##### Provided information #####
(** The [support] object of a result has exactly the four tracked
    browsers, in the order of [BROWSER_SUPPORT_MAP]; [versions] has no
    other key (the mobile entries of a record are never copied), and a
    browser shown as supported always has its version or flag there. *)
Theorem baseline_status_shape (i : IdValue) (r : FeatureBaselineStatus)
    (Hr : getFeatureBaselineStatus i = Some r) :
  map fst (support r) = ["chrome"; "edge"; "firefox"; "safari"]
  /\ (forall b v, Js.getOwn b (versions r) = Some v ->
                  In b ["chrome"; "edge"; "firefox"; "safari"])
  /\ (forall b, Js.getOwn b (support r) = Some true ->
                Js.getOwn b (versions r) <> None).
Proof.
  assert (Hshape : forall st t k,
            let r := snapshot BROWSER_SUPPORT_MAP st t k in
            map fst (support r) = ["chrome"; "edge"; "firefox"; "safari"]
            /\ (forall b v, Js.getOwn b (versions r) = Some v ->
                            In b ["chrome"; "edge"; "firefox"; "safari"])
            /\ (forall b, Js.getOwn b (support r) = Some true ->
                          Js.getOwn b (versions r) <> None)).
  { intros st t k. cbv zeta. cbn [snapshot support versions].
    generalize (WebFeaturesData.support st) as sup. intros sup.
    split; [reflexivity|].
    unfold versionsOf, supportOf.
    cbn [BROWSER_SUPPORT_MAP map fst fold_left].
    destruct (Js.getOwn "chrome" sup) as [vc|];
      destruct (Js.getOwn "edge" sup) as [ve|];
      destruct (Js.getOwn "firefox" sup) as [vf|];
      destruct (Js.getOwn "safari" sup) as [vs|];
      cbn [Js.setProp String.eqb Ascii.eqb Bool.eqb supportFlag];
      (split;
       [ intros b v Hv; cbn [Js.getOwn] in Hv;
         repeat match type of Hv with
                | (if String.eqb ?k b then _ else _) = _ =>
                    let E := fresh "E" in
                    destruct (String.eqb k b) eqn:E;
                    [apply String.eqb_eq in E; subst b; cbn [In]; tauto|]
                end; discriminate
       | intros b Hb; cbn [Js.getOwn] in Hb |- *;
         repeat match type of Hb with
                | (if String.eqb ?k b then _ else _) = _ =>
                    destruct (String.eqb k b);
                    [try discriminate; try (injection Hb as Hb)|]
                end; try discriminate ]). }
  unfold getFeatureBaselineStatus, baselineStatusIn in Hr.
  destruct i as [key|]; [|discriminate].
  destruct (Js.getOwn key WEB_FEATURES_DATA) as [rec|].
  - injection Hr as <-. apply Hshape.
  - destruct (Js.getOwn key mockFeatures) as [m|]; [|discriminate].
    injection Hr as <-. apply Hshape.
Qed.
(** * xt_WGOBFS: obfuscation of WireGuard datagrams

    A shallow embedding of [src/kernel/xt_WGOBFS_main.c] and the properties of
    its encode path ([xt_obfs], [obfs_wg], [obfs_mac2], [get_random_insert],
    [random_drop_wg_keepalive]) and decode path ([xt_unobfs], [restore_wg],
    [restore_mac2]).

    The C functions work in place on the bytes of a socket buffer through a
    pointer [buf] to the UDP payload.  The embedding keeps that shape: a
    machine state holds the memory around [buf], addressed by the offset from
    [buf], and every function is a computation in a small state monad whose
    primitive steps are the loads and stores of the C code. *)

From Stdlib Require Import ZArith List Bool Lia.
Import ListNotations.
Local Open Scope Z_scope.

(** ** Constants of the source *)

Definition WG_HANDSHAKE_INIT : Z := 0x01.
Definition WG_HANDSHAKE_RESP : Z := 0x02.
Definition WG_COOKIE : Z := 0x03.
Definition WG_DATA : Z := 0x04.
Definition OBFS_WG_HANDSHAKE_INIT : Z := 0x11.
Definition OBFS_WG_HANDSHAKE_RESP : Z := 0x12.
Definition WG_MIN_LEN : Z := 32.
Definition MAX_RND_LEN : Z := 32.
Definition MIN_RND_LEN : Z := 4.

(** Modelled from the spec: [CHACHA8_INPUT_SIZE] of chacha8.h, which is not
    among the sources.  The keystream seed is "the last 8 bytes" of a
    message. *)
Definition CHACHA8_INPUT_SIZE : Z := 8.

(** Modelled from the spec: [WG_COOKIE_LEN] of wg.h, which is not among the
    sources.  The tag field (mac2) of a handshake message is 16 bytes. *)
Definition WG_COOKIE_LEN : nat := 16.

(** Modelled from the spec: the offset of [macs.mac2] in the two handshake
    structs of wg.h, which is not among the sources.  mac2 is the trailing
    16-byte field of a 148-byte initiation and of a 92-byte response. *)
Definition HSI_MAC2 : Z := 132.
Definition HSR_MAC2 : Z := 76.

(** A value stored into a [u8] lvalue keeps its low 8 bits. *)
Definition u8 (x : Z) : Z := x mod 256.

Definition is_u8 (x : Z) : Prop := 0 <= x < 256.

(** ** Machine state *)

(** What a computation did, newest event first.  Offsets are relative to
    [buf], the first byte of the UDP payload. *)
Inductive event : Type :=
| EvLoad (off : Z)      (* a byte of the packet was read *)
| EvStore (off : Z)     (* a byte of the packet was written *)
| EvHash (off : Z)      (* chacha8_hash was called on the 8 bytes at [off] *)
| EvRandom.             (* get_random_bytes_wait filled a block *)

Record machine : Type := Machine {
  pkt : Z -> Z;          (* memory around the payload, by offset from [buf] *)
  draws : nat;           (* blocks taken from the entropy source so far *)
  trace : list event
}.

(** [struct obfs_buf]. *)
Record obfs_buf : Type := ObfsBuf {
  rnd : list Z;          (* u8 rnd[MAX_RND_LEN] *)
  chacha_out : list Z;   (* u8 chacha_out[CHACHA8_OUTPUT_SIZE] *)
  rnd_len : Z            (* u8 rnd_len *)
}.

(** The netfilter verdicts the two targets return.  [XT_CONTINUE] carries the
    payload length that the rewritten [udph->len] stands for. *)
Inductive verdict : Type :=
| NF_DROP
| XT_CONTINUE (data_len : Z).

(** ** The monad: state, and [None] for a loop that has not finished within
    the fuel it was given. *)

Definition M (A : Type) : Type := machine -> option (A * machine).

Definition ret {A : Type} (a : A) : M A := fun s => Some (a, s).

Definition bind {A B : Type} (c : M A) (k : A -> M B) : M B :=
  fun s => match c s with
           | Some (a, s') => k a s'
           | None => None
           end.

Definition out_of_fuel {A : Type} : M A := fun _ => None.

Declare Scope wg_scope.
Delimit Scope wg_scope with wg.
Notation "x <- c ;; k" := (bind c (fun x => k))
  (at level 61, c at next level, right associativity) : wg_scope.
Notation "c ;; k" := (bind c (fun _ => k))
  (at level 61, right associativity) : wg_scope.
Local Open Scope wg_scope.

Definition log (e : event) : M unit :=
  fun s => Some (tt, Machine (pkt s) (draws s) (e :: trace s)).

(** [*p] for a [u8 *p] at offset [off]. *)
Definition load (off : Z) : M Z :=
  fun s => Some (pkt s off, Machine (pkt s) (draws s) (EvLoad off :: trace s)).

Definition upd (m : Z -> Z) (off v : Z) : Z -> Z :=
  fun j => if j =? off then v else m j.

(** [*p = v]. *)
Definition store (off v : Z) : M unit :=
  fun s => Some (tt, Machine (upd (pkt s) off v) (draws s)
                             (EvStore off :: trace s)).

(** The [n] bytes from offset [off] on, lowest address first. *)
Fixpoint load_bytes (n : nat) (off : Z) : M (list Z) :=
  match n with
  | O => ret []
  | S n' => b <- load off ;;
            bs <- load_bytes n' (off + 1) ;;
            ret (b :: bs)
  end.

(** [memcpy(buf + dst, src + i, n)] from a local array into the packet. *)
Fixpoint memcpy_in (n : nat) (dst : Z) (src : list Z) (i : nat) : M unit :=
  match n with
  | O => ret tt
  | S n' => store dst (nth i src 0) ;;
            memcpy_in n' (dst + 1) src (S i)
  end.

(** [a[0] = v] on a local array. *)
Definition set_head (v : Z) (a : list Z) : list Z :=
  match a with
  | [] => []
  | _ :: t => v :: t
  end.

(** ** Reading states *)

Definition offsets (off : Z) (n : nat) : list Z :=
  map (fun i => off + Z.of_nat i) (seq 0 n).

(** The [len] payload bytes of a state. *)
Definition payload (s : machine) (len : Z) : list Z :=
  map (pkt s) (offsets 0 (Z.to_nat len)).

(** A state whose payload is [m]; every other byte of memory is [fill]. *)
Definition boot (m : list Z) (fill : Z) : machine :=
  Machine (fun j => if j <? 0 then fill else nth (Z.to_nat j) m fill) O [].

Definition state_of {A : Type} (r : option (A * machine)) : machine :=
  match r with
  | Some (_, s) => s
  | None => boot [] 0
  end.

Definition value_of {A : Type} (d : A) (r : option (A * machine)) : A :=
  match r with
  | Some (a, _) => a
  | None => d
  end.

Definition loads (t : list event) : list Z :=
  flat_map (fun e => match e with EvLoad o => [o] | _ => [] end) t.

Definition hashes (t : list event) : list Z :=
  flat_map (fun e => match e with EvHash o => [o] | _ => [] end) t.

Definition stores (t : list event) : list Z :=
  flat_map (fun e => match e with EvStore o => [o] | _ => [] end) t.

(** ** Headers and socket buffer *)

(** Constants of the Linux headers the source includes. *)
Definition IPPROTO_UDP : Z := 17.
Definition CHECKSUM_NONE : Z := 0.
Definition CHECKSUM_PARTIAL : Z := 3.

(** [sizeof(struct udphdr)]. *)
Definition UDPHDR_SIZE : Z := 8.

(** A value stored into a 16-bit field keeps its low 16 bits; a length field
    is kept as its host-order value, so that [htons(ntohs(f) + n)] is
    [u16 (f + n)]. *)
Definition u16 (x : Z) : Z := x mod 65536.

(** The fields outside the UDP payload that the targets read or write. *)
Record skb_meta : Type := SkbMeta {
  iph_protocol : Z;      (* iph->protocol *)
  iph_tos : Z;           (* iph->tos *)
  iph_tot_len : Z;       (* ntohs(iph->tot_len) *)
  iph_check : Z;         (* iph->check *)
  udph_len : Z;          (* ntohs(udph->len) *)
  udph_check : Z;        (* udph->check *)
  ip_summed : Z;         (* skb->ip_summed *)
  skb_len : Z;           (* skb->len *)
  skb_tail : Z;          (* skb->tail *)
  skb_end : Z            (* skb->end *)
}.

Definition with_tos (m : skb_meta) (v : Z) : skb_meta :=
  SkbMeta (iph_protocol m) v (iph_tot_len m) (iph_check m) (udph_len m)
          (udph_check m) (ip_summed m) (skb_len m) (skb_tail m) (skb_end m).

Definition with_tot_len (m : skb_meta) (v : Z) : skb_meta :=
  SkbMeta (iph_protocol m) (iph_tos m) v (iph_check m) (udph_len m)
          (udph_check m) (ip_summed m) (skb_len m) (skb_tail m) (skb_end m).

Definition with_iph_check (m : skb_meta) (v : Z) : skb_meta :=
  SkbMeta (iph_protocol m) (iph_tos m) (iph_tot_len m) v (udph_len m)
          (udph_check m) (ip_summed m) (skb_len m) (skb_tail m) (skb_end m).

Definition with_udph_len (m : skb_meta) (v : Z) : skb_meta :=
  SkbMeta (iph_protocol m) (iph_tos m) (iph_tot_len m) (iph_check m) v
          (udph_check m) (ip_summed m) (skb_len m) (skb_tail m) (skb_end m).

Definition with_udph_check (m : skb_meta) (v : Z) : skb_meta :=
  SkbMeta (iph_protocol m) (iph_tos m) (iph_tot_len m) (iph_check m)
          (udph_len m) v (ip_summed m) (skb_len m) (skb_tail m) (skb_end m).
#####
* **The problem**
Print only what lies in the material above starting at the line with "end; try discriminate" and ending at the line with "A shallow embedding", every line exactly as given.

* **Response area**
                end; try discriminate ]). }
  unfold getFeatureBaselineStatus, baselineStatusIn in Hr.
  destruct i as [key|]; [|discriminate].
  destruct (Js.getOwn key WEB_FEATURES_DATA) as [rec|].
  - injection Hr as <-. apply Hshape.
  - destruct (Js.getOwn key mockFeatures) as [m|]; [|discriminate].
    injection Hr as <-. apply Hshape.
Qed.
(** * xt_WGOBFS: obfuscation of WireGuard datagrams

    A shallow embedding of [src/kernel/xt_WGOBFS_main.c] and the properties of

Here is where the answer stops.